In fact, the United States and other leading economies are beginning to mimic some of the same grave errors that governments committed in the distant past, circa 1929, when collapses of banks and financial markets morphed into the Great Depression. I’m not predicting such a catastrophic outcome now. Not yet, anyway. But the risk is present. The road to the Depression was paved with similarly myopic strategies. This president is not Herbert Hoover. But he might someday be remembered as Wrong-Way Obama.
The misdirection of government power suggests that many leaders don’t believe things were changed that much by the 2008 breakdown. They’re complacently doing the same stuff that failed more than eighty years ago.
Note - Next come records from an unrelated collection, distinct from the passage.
Lemma grow_populate n as_ at_ s : grow n as_ at_ s = populate n as_ at_ at_ PTE_URW None 0 s.
Proof.
  assert (∀ a, grow n as_ at_ s = populate n as_ at_ a PTE_URW None 0 s) as Hg; [|done].
  intros a. revert as_ at_ s. induction n as [|n IH]; intros as_ at_ s; cbn [grow populate]; [done|].
  destruct (address_space_add_page _ _ _ _ _ _) as [[ok as1] s1]. destruct ok; [|done]. cbn [negb]. apply IH.
Qed.

Lemma space_brk U O B s as_ b e : space U O B s as_ → space U O B s (set_brk b e as_).
Proof. intros [(N & F & P & Hi) Hd]. split; [|done]. exists N, F, P. destruct Hi. by split. Qed.

(** The new break: the ledger with the pages above it removed or the missing ones
    added, zeroed; every other area as it was. *)
Definition brk_moved (as_ as' : address_space) (requested : Z) (m' : memory) : Prop :=
  let old := round_up (brk_end as_) in
  let new := round_up requested in
  brk_end as' = requested ∧
  (∃ l, pages as' = filter (λ p, ¬ in_range new old p) (pages as_) ++ l ∧
     virtual_address <$> l = page_addresses old (Z.to_nat ((new - old) / PAGE_SIZE)) ∧
     ∀ p, p ∈ l → page_flags p = PTE_URW ∧ zeroed m' p) ∧
  (∀ a, kind a ≠ AREA_HEAP → a ∈ areas as' ↔ a ∈ areas as_).
(** The branch of [address_space_brk] that grows the heap. *)
Definition brk_grow (as_ : address_space) (requested old new : Z) (m : kstate)
    : Z * address_space * kstate :=
  let heap := heap_area as_ in
  let '(fresh, m) := match heap with Some _ => (0, m) | None => kmalloc 48 m end in
  if match heap with Some _ => false | None => fresh =? 0 end then (- E_NOMEM, as_, m)
  else
    let '(ok, as_, m) := grow (Z.to_nat ((new - old) / PAGE_SIZE)) as_ old m in
    if negb ok then
      let '(as_, m) := remove_pages as_ old new m in
      (- E_NOMEM, as_, kfree fresh m)
    else
      let l := match heap with
               | Some h => set_area_end (area_at h) new (areas as_)
               | None => areas as_ ++ [mk_area fresh (brk_base as_) new PTE_URW AREA_HEAP]
               end in
      (s64 requested, set_brk (brk_base as_) requested (set_areas l as_), vm_flush_all m).

Lemma space_set_end U O B s as_ l1 h l2 v :
  space U O B s (set_areas (l1 ++ h :: l2) as_) → space U O B s (set_areas (l1 ++ with_end v h :: l2) as_).
Proof. apply space_areas. by rewrite !fmap_app, !fmap_cons. Qed.

Lemma grow_spec U O B s as_ old n :
  space U O B s as_ → 0 <= old → (∀ p, p ∈ pages as_ → ¬ (old <= virtual_address p < old + PAGE_SIZE * Z.of_nat n)) →
  ∃ ok l s', grow n as_ old s = (ok, set_pages (pages as_ ++ l) as_, s') ∧
    space U O B s' (set_pages (pages as_ ++ l) as_) ∧ kept U (owned as_ O) (mem s) (mem s') ∧
    (∀ p, p ∈ l → old <= virtual_address p < old + PAGE_SIZE * Z.of_nat n ∧ page_flags p = PTE_URW) ∧
    (ok = true → virtual_address <$> l = page_addresses old n ∧ ∀ p, p ∈ l → zeroed (mem s') p).
Proof.
  intros Hs Ho Hfree.
  destruct (populate_spec U O B old PTE_URW None 0 n as_ old s Hs Ho ltac:(unfold in_u64; lia) Hfree)
    as (ok & l & s' & E & Hs' & Hk & Hl & Hok).
  exists ok, l, s'. rewrite grow_populate. split; [done|]. split; [done|]. split; [done|]. split; [done|].
  intros E'. destruct (Hok E') as [H1 H2]. auto.
Qed.

(** The pages added by a failed growth are taken back. *)
Lemma grow_undo U O B s as_ old new l :
  space U O B s (set_pages (pages as_ ++ l) as_) →
  (∀ p, p ∈ pages as_ → ¬ (old <= virtual_address p < new)) →
  (∀ p, p ∈ l → old <= virtual_address p < new) →
  ∃ s', remove_pages (set_pages (pages as_ ++ l) as_) old new s = (as_, s') ∧ space U O B s' as_ ∧
    kept U (owned as_ O) (mem s) (mem s').
Proof.
  intros Hs Hfree Hl. destruct (space_remove_pages U O B s _ old new Hs) as (s' & -> & Hs' & Hk).
  cbn [pages set_pages] in *.
  assert (filter (λ p, ¬ in_range old new p) (pages as_ ++ l) = pages as_) as Hback.
  { rewrite filter_app, (filter_all _ _ _ Hfree). rewrite <- (app_nil_r (pages as_)) at 2. f_equal.
    apply elem_of_nil_inv. intros p [Hp Hr]%elem_of_kept. apply Hr, Hl, Hp. }
  rewrite set_pages_twice, Hback, set_pages_id in *. by exists s'.
Qed.

Lemma brk_grow_spec U O B s as_ r :
  space U O B s as_ → as_wf as_ → in_heap r → round_up (brk_end as_) < round_up r →
  vacant as_ (round_up (brk_end as_)) (round_up r) = true →
  ∃ res as' s', brk_grow as_ r (round_up (brk_end as_)) (round_up r) s = (res, as', s') ∧
    space U O B s' as' ∧ as_wf as' ∧ kept U (owned as_ O) (mem s) (mem s') ∧
    ((res = r ∧ brk_moved as_ as' r (mem s')) ∨ (res = - E_NOMEM ∧ as' = as_)).
Proof.
  intros Hs Hwf Hr Hlt Hv. set (old := round_up (brk_end as_)) in *. set (new := round_up r) in *.
  destruct (round_up_heap r Hr) as (Hr1 & Hr2 & Hr3). fold new in Hr1, Hr2, Hr3.
  destruct (round_up_heap _ (proj2 (wf_brk _ Hwf))) as (Ho1 & Ho2 & Ho3). fold old in Ho1, Ho2, Ho3.
  pose proof (vacant_pages as_ old new Hwf Hlt Hv) as Hfree.
  assert (old + PAGE_SIZE * Z.of_nat (Z.to_nat ((new - old) / PAGE_SIZE)) = new) as Elen
    by (clear -Hlt Ho3 Hr3; div_lia).
  assert (s64 r = r) as Es by (unfold s64, in_heap in *; case_if; lia).
  assert (∀ l, filter (λ p, ¬ in_range new old p) (pages as_) ++ l = pages as_ ++ l) as Hfil.
  { intros l. rewrite filter_all; [done|]. intros p _. lia. }
  unfold brk_grow, brk_moved. cbv zeta. fold old new. destruct (heap_area as_) as [h|] eqn:Eh.
  - destruct (grow_spec U O B s as_ old (Z.to_nat ((new - old) / PAGE_SIZE)) Hs) as (ok & l & s1 & -> & Hs1 & Hk1 & Hl & Hok);
      [lia|by rewrite Elen|]. rewrite Elen in Hl. destruct ok; cbn [negb].
    2:{ destruct (grow_undo U O B s1 as_ old new l Hs1 Hfree) as (s2 & -> & Hs2 & Hk2); [intros p Hp; by apply Hl|].
        rewrite kfree_null. exists (- E_NOMEM), as_, s2. split; [done|]. split; [done|]. split; [done|].
        split; [by eapply kept_trans|by right]. }
    destruct (heap_split as_ h Hwf Eh) as (l1 & l2 & El & Hk & _ & _ & _).
    pose proof (space_area_records _ _ _ _ _ Hs) as Hnd. destruct (Hok eq_refl) as [Hva Hz].
    cbn [areas set_pages brk_base]. rewrite El, set_area_end_split by (by rewrite <- El).
    eexists _, _, s1. unfold vm_flush_all. split; [done|]. split; [|split; [|split; [done|left; split; [done|]]]].
    + apply space_brk, space_set_end. rewrite <- El. exact Hs1.
    + apply wf_grow; try done. intros p Hp. by apply Hl.
    + split; [done|]. split; [exists l; rewrite Hfil; split; [done|]; split; [done|]; intros p Hp; split; [by apply Hl|auto]|].
      intros a Ha. cbn [areas set_areas set_brk]. rewrite ?El, !elem_of_app, !elem_of_cons.
      assert (a ≠ h) by (by intros ->). assert (a ≠ with_end new h) by (intros ->; by apply Ha). tauto.
  - pose proof (heap_area_spec as_) as Hno. rewrite Eh in Hno.
    destruct (space_kmalloc U O B s as_ 48 Hs) as (o & s0 & -> & Hk0 & Hs0 & HB); [lia|].
    destruct (Z.eqb_spec o 0) as [->|Ho].
    { exists (- E_NOMEM), as_, s0. split; [done|]. split; [done|]. split; [done|]. split; [done|by right]. }
    destruct (grow_spec U O _ s0 as_ old (Z.to_nat ((new - old) / PAGE_SIZE)) Hs0) as (ok & l & s1 & -> & Hs1 & Hk1 & Hl & Hok);
      [lia|by rewrite Elen|]. rewrite Elen in Hl. specialize (HB Ho). destruct ok; cbn [negb].
    2:{ destruct (grow_undo U O _ s1 as_ old new l Hs1 Hfree) as (s2 & -> & Hs2 & Hk2); [intros p Hp; by apply Hl|].
        destruct (space_kfree U O B s2 as_ o Hs2 HB) as [Hs3 Hk3].
        exists (- E_NOMEM), as_, (kfree o s2). split; [done|]. split; [done|]. split; [done|].
        split; [|by right]. eapply kept_trans; [exact Hk0|]. eapply kept_trans; [exact Hk1|]. by eapply kept_trans. }
    destruct (Hok eq_refl) as [Hva Hz]. cbn [areas set_pages brk_base].
    eexists _, _, s1. unfold vm_flush_all. split; [done|].
    split; [|split; [|split; [by eapply kept_trans|left; split; [done|]]]].
    + apply space_brk, space_adopt; [|done]. exact Hs1.
    + apply wf_first; try done. intros p Hp. by apply Hl.
    + split; [done|]. split; [exists l; rewrite Hfil; split; [done|]; split; [done|]; intros p Hp; split; [by apply Hl|auto]|].
      intros a Ha. cbn [areas set_areas set_brk]. rewrite elem_of_app, list_elem_of_singleton.
      assert (a ≠ mk_area o (brk_base as_) new PTE_URW AREA_HEAP) by (intros ->; by apply Ha). tauto.
Qed.
Lemma filter_split (l1 l2 : list vm_area) h :
  NoDup (area_at <$> l1 ++ h :: l2) → filter (λ a, area_at a ≠ area_at h) (l1 ++ h :: l2) = l1 ++ l2.
Proof.
  intros Hnd. rewrite fmap_app, fmap_cons, <- Permutation_middle, <- fmap_app in Hnd.
  apply NoDup_cons in Hnd as [Hn _].
  assert (∀ l : list vm_area, (∀ a, a ∈ l → a ∈ l1 ++ l2) → filter (λ a, area_at a ≠ area_at h) l = l) as Hsame.
  { induction l as [|y l IH]; intros Hl; [done|]. rewrite filter_cons, decide_True.
    - f_equal. apply IH. intros a Ha. apply Hl. by right.
    - intros E. apply Hn. rewrite <- E. apply list_elem_of_fmap_2, Hl. by left. }
  rewrite filter_app, filter_cons, decide_False by (intros Hne; by apply Hne).
  rewrite !Hsame; [done| |]; intros a Ha; apply elem_of_app; auto.
Qed.

(** The other branch. *)
Definition brk_shrink (as_ : address_space) (old new : Z) (m : kstate) : address_space * kstate :=
  if new <? old then
    let '(as1, m) := remove_pages as_ new old m in
    match heap_area as_ with
    | None => (as1, m)
    | Some h =>
        if new =? start h
        then (set_areas (filter (λ a, area_at a ≠ area_at h) (areas as1)) as1, kfree (area_at h) m)
        else (set_areas (set_area_end (area_at h) new (areas as1)) as1, m)
    end
  else (as_, m).

Lemma page_addresses_none at_ n : n <= 0 → page_addresses at_ (Z.to_nat n) = [].
Proof. intros Hn. by replace (Z.to_nat n) with O by lia. Qed.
First, the United States finds itself once again attempting to be the locomotive that pulls the rest of the world out of the ditch. America has done this successfully in previous decades, to help allies get well. The problem is that the American economy is now much more wobbly itself, deeply indebted after thirty years of trade deficits and costly wars. There’s a lot less US excess to spread around.
Second, trading partners like Japan, China and others in Asia are employing a nasty trade strategy from the 1930s known as “beggar thy neighbor.” They are weakening the value of their own currencies (and boosting the dollar’s value) so their exports will be cheaper than American products. The US trade deficit is now rising, especially in manufactured goods, and it’s sure to worsen as other currencies weaken. That means losing good jobs and wages for Americans.
Clyde Prestowitz of the Economic Strategy Institute, a longtime critic of the lopsided trading system, observed: “The whole bloody world has somehow figured they are going to recover by selling exports to the US. While the world is depending on American demand, we are shipping more jobs and industry abroad, but we can’t keep it going. I fear we are going to keep playing this game because we think we can get away with it.”
Prestowitz ticked off currencies that have fallen in value—some as dramatically as 20 to 30 percent. They include those of Japan, China, Singapore, Australia, Canada and the European Central Bank. The ECB’s motive is legitimate—reducing interest rates to provide economic stimulus and fend off deflation—but the economic consequences are the same: more downward pressure on US production and employment. Japan’s currency manipulation cost 896,000 US jobs in 2013, according to the Economic Policy Institute.